[Working data — start]

(** *** Fees *)

Definition update_fees (fee : FeeUpdate.t) : handler string :=
  let key := lower (FeeUpdate.student_key fee) in
  _ ← find_student key;
  update_student key (on_fees (Fees.with_total_fee (FeeUpdate.total_fee fee)));;
  update_student key (on_fees (Fees.with_paid (FeeUpdate.paid fee)));;
  update_student key
    (on_fees (Fees.with_pending (FeeUpdate.total_fee fee - FeeUpdate.paid fee)));;
  update_student key (on_fees (Fees.with_due_date (FeeUpdate.due_date fee)));;
  save_data;;
  mret "Fees updated successfully".

Definition add_payment (now : Clock.t) (student_key : string) (amount : Z) (mode : string)
    : handler string :=
  let key := lower student_key in
  _ ← find_student key;
  update_student key (on_fees (fun f => Fees.with_paid (Fees.paid f + amount) f));;
  update_student key
    (on_fees (fun f => Fees.with_pending (Fees.total_fee f - Fees.paid f) f));;
  update_student key
    (on_fees
       (fun f =>
          Fees.with_payment_history
            (Fees.payment_history f ++
               [Payment.mk (Clock.date_d_b_Y now) amount mode
                  ("REC" +:+
                     Str.format_0d 3 (Z.of_nat (length (Fees.payment_history f)) + 1))])
            f));;
  save_data;;
  mret ("Payment of â‚¹" +:+ Str.of_int amount +:+ " recorded").

(** *** Library *)

Definition add_library_book (book : LibraryBookAdd.t) : handler string :=
  let key := lower (LibraryBookAdd.student_key book) in
  _ ← find_student key;
  update_student key
    (on_library
       (fun l =>
          Library.with_books_borrowed
            (Library.books_borrowed l ++
               [Book.mk (LibraryBookAdd.title book) (LibraryBookAdd.author book)
                  (LibraryBookAdd.issue_date book) (LibraryBookAdd.due_date book)
                  0 "Active"])
            l));;
  update_student key
    (on_library
       (fun l => Library.with_total_borrowed (Z.of_nat (length (Library.books_borrowed l))) l));;
  save_data;;
  mret ("Book '" +:+ LibraryBookAdd.title book +:+ "' added").

Definition return_book (student_key title : string) : handler string :=
  let key := lower student_key in
  _ ← find_student key;
  update_student key
    (on_library
       (fun l =>
          Library.with_books_borrowed
            (List.filter (fun b => negb (String.eqb (Book.title b) title))
               (Library.books_borrowed l))
            l));;
  update_student key
    (on_library
       (fun l => Library.with_total_borrowed (Z.of_nat (length (Library.books_borrowed l))) l));;
  save_data;;
  mret ("Book '" +:+ title +:+ "' returned").

(** *** Courses *)

Definition add_course_to_student (student_key : string) (course : CourseCreate.t)
    : handler string :=
  let key := lower student_key in
  _ ← find_student key;
  update_student key
    (on_courses
       (fun courses =>
          courses ++
            [Course.mk (CourseCreate.code course) (CourseCreate.name course)
               (CourseCreate.credits course) (CourseCreate.professor course)
               (CourseCreate.schedule course)]));;
  save_data;;
  mret ("Course " +:+ CourseCreate.name course +:+ " added").
(** X13. A cascading delete releases the dependents of the deleted task: a
    remaining task whose dependencies of a type other than soft from every
    other id point to completed tasks is accepted by [can_execute]
    afterwards, whatever the status of the deleted task was. *)
Theorem cascade_delete_releases_dependents (tasks : TaskMap) (T other : string)
    (task : TaskNode) :
  T ∈ dom tasks → other ≠ T →
  tasks !! other = Some task →
  (∀ d, d ∈ dependencies task → type d ≠ soft → from_task d ≠ T →
        ∃ upstream, tasks !! from_task d = Some upstream ∧ status upstream = completed) →
  can_execute (delete_task T true tasks).2 other = true.
Proof.
  intros HT Hne Hother Hsat.
  rewrite delete_task_eq, decide_False by (by intros ?). simpl.
  unfold can_execute. rewrite lookup_fmap, lookup_delete_ne, Hother by done. simpl.
  apply forallb_forall. intros d [Hfrom Hd]%list_elem_of_In%list_elem_of_filter.
  unfold dependency_satisfied. case_decide as Hsoft; [done|].
  destruct (Hsat d Hd Hsoft Hfrom) as (up & Hup & Hst).
  rewrite lookup_fmap, lookup_delete_ne, Hup by done. simpl.
  by apply bool_decide_eq_true.
Qed.

Lemma cascade_delete_releases_dependents_witness :
  let tasks : TaskMap :=
    {[ "A" := mkTaskNode "A" "first" "" completed [] [] [];
       "T" := mkTaskNode "T" "second" "" pending [] [] [];
       "U" := mkTaskNode "U" "third" "" pending [] []
                [mkDependency "T" "U" required; mkDependency "A" "U" required] ]} in
  can_execute tasks "U" = false ∧
  can_execute (delete_task "T" true tasks).2 "U" = true.
Proof.
  split; [by vm_compute|].
  apply (cascade_delete_releases_dependents _ "T" "U"
           (mkTaskNode "U" "third" "" pending [] []
              [mkDependency "T" "U" required; mkDependency "A" "U" required])).
  - apply (bool_decide_unpack _). by vm_compute.
  - done.
  - by vm_compute.
  - intros d Hd _ Hfrom. simpl in Hd.
    apply elem_of_cons in Hd as [->|Hd]; [done|].
    apply elem_of_cons in Hd as [->|Hd]; [|by apply elem_of_nil in Hd].
    exists (mkTaskNode "A" "first" "" completed [] [] []). split; by vm_compute.
Defined.

(** ** The order of the traversal *)

(** X14. The outcome of the traversal does not depend on the order in which
    the top-level loop takes the keys of the graph, nor on the depth budget
    as long as it exceeds the number of nodes: it raises the cycle error when
    the dependency graph of the map has a cycle and returns otherwise. *)
Theorem traversal_order_irrelevant (tasks : TaskMap) (keys : list string) (depth : nat) :
  keys ≡ₚ elements (dom (build_graph tasks)) →
  size (nodes (build_graph tasks)) < depth →
  match for_each (visit depth (build_graph tasks)) keys (mkMarks ∅ ∅) with
  | inl e => e = CycleDetected ∧ has_cycle tasks
  | inr _ => ¬ has_cycle tasks
  end.
Proof.
  intros Hperm Hdepth.
  pose proof (traversal_outcome (build_graph tasks) depth keys Hdepth) as H.
  destruct (for_each _ _ _).
  - rewrite <-cyclic_build_graph. apply H. intros v. by rewrite Hperm, elem_of_elements.
  - rewrite <-cyclic_build_graph. apply H. intros v. by rewrite Hperm, elem_of_elements.
Qed.

Lemma traversal_order_irrelevant_witness :
  let tasks : TaskMap :=
    {[ "A" := mkTaskNode "A" "first" "" pending [] [] [mkDependency "B" "A" required];
       "B" := mkTaskNode "B" "second" "" pending [] [] [mkDependency "A" "B" required] ]} in
  for_each (visit 7 (build_graph tasks)) ["B"; "A"] (mkMarks ∅ ∅) = inl CycleDetected ∧
  has_cycle tasks.
Proof.
  intros tasks.
  pose proof (traversal_order_irrelevant tasks ["B"; "A"] 7) as H.
  assert (for_each (visit 7 (build_graph tasks)) ["B"; "A"] (mkMarks ∅ ∅)
          = inl CycleDetected) as Heq by (by vm_compute).
  rewrite Heq in H. split; [done|]. apply H.
  - assert (elements (dom (build_graph tasks)) = ["A"; "B"]) as -> by (by vm_compute).
    apply Permutation_swap.
  - vm_compute. lia.
Defined.

(** ** The messages of the exceptions *)

Lemma list_ascii_of_string_app (a b : string) :
  String.list_ascii_of_string (a ++ b) =
  (String.list_ascii_of_string a ++ String.list_ascii_of_string b)%list.
Proof. induction a as [|c a IH]; simpl; [done|]. by rewrite IH. Qed.

Lemma string_app_inv_tail (a b tail : string) : a ++ tail = b ++ tail → a = b.
Proof.
  intros H%(f_equal String.list_ascii_of_string).
  rewrite !list_ascii_of_string_app in H. apply List.app_inv_tail in H.
  apply (f_equal String.string_of_list_ascii) in H.
  by rewrite !String.string_of_list_ascii_of_string in H.
Qed.

Lemma exists_tail_not_found_tail (a b : string) :
  a ++ "' already exists." ≠ b ++ "' not found.".
Proof.
  intros H%(f_equal String.list_ascii_of_string).
  rewrite !list_ascii_of_string_app in H. apply (f_equal (@List.rev Ascii.ascii)) in H.
  rewrite !List.rev_app_distr in H. simpl in H. discriminate H.
Qed.

(** X15. All four failures of the task tools are raised as [ValueError]; the
    message alone tells them apart.  Two of these exceptions with the same
    message are the same failure about the same task id, whatever the ids
    are. *)
Theorem message_tells_failures_apart (e1 e2 : Exn) :
  e1 ≠ RecursionError → e2 ≠ RecursionError →
  message e1 = message e2 → e1 = e2.
Proof.
  intros H1 H2.
  destruct e1 as [a|a| | |], e2 as [b|b| | |]; simpl; intros H;
    try done; try discriminate H.
  - injection H as H. change (a ++ "' already exists." = b ++ "' already exists.") in H.
    by apply string_app_inv_tail in H as ->.
  - injection H as H. change (a ++ "' already exists." = b ++ "' not found.") in H.
    by apply exists_tail_not_found_tail in H.
  - injection H as H. change (a ++ "' not found." = b ++ "' already exists.") in H.
    symmetry in H. by apply exists_tail_not_found_tail in H.
  - injection H as H. change (a ++ "' not found." = b ++ "' not found.") in H.
    by apply string_app_inv_tail in H as ->.
Qed.

Lemma message_tells_failures_apart_witness :
  message (NotFound "A") = "Task 'A' not found." ∧
  (message (NotFound "A") = message (NotFound "A") → NotFound "A" = NotFound "A").
Proof.
  split; [reflexivity|].
  by apply (message_tells_failures_apart (NotFound "A") (NotFound "A")).
Defined.

(** * Properties of the meaning index *)

(** ** Ordered dictionaries and substrings *)

Lemma od_get_set {V} (key key' : string) (v : V) d :
  od_get key' (od_set key v d) = if decide (key = key') then Some v else od_get key' d.
Proof.
  induction d as [|[k v0] d IH]; simpl.
  - by repeat case_decide.
  - destruct (decide (k = key)) as [->|Hne]; simpl.
    + by repeat case_decide.
    + rewrite IH. repeat case_decide; congruence.
Qed.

[Working data — finish]

> [Task to carry out]:
Select and copy each line from the data that includes the word "paid".

> [Reply]:
  update_student key (on_fees (Fees.with_paid (FeeUpdate.paid fee)));;
    (on_fees (Fees.with_pending (FeeUpdate.total_fee fee - FeeUpdate.paid fee)));;
  update_student key (on_fees (fun f => Fees.with_paid (Fees.paid f + amount) f));;
    (on_fees (fun f => Fees.with_pending (Fees.total_fee f - Fees.paid f) f));;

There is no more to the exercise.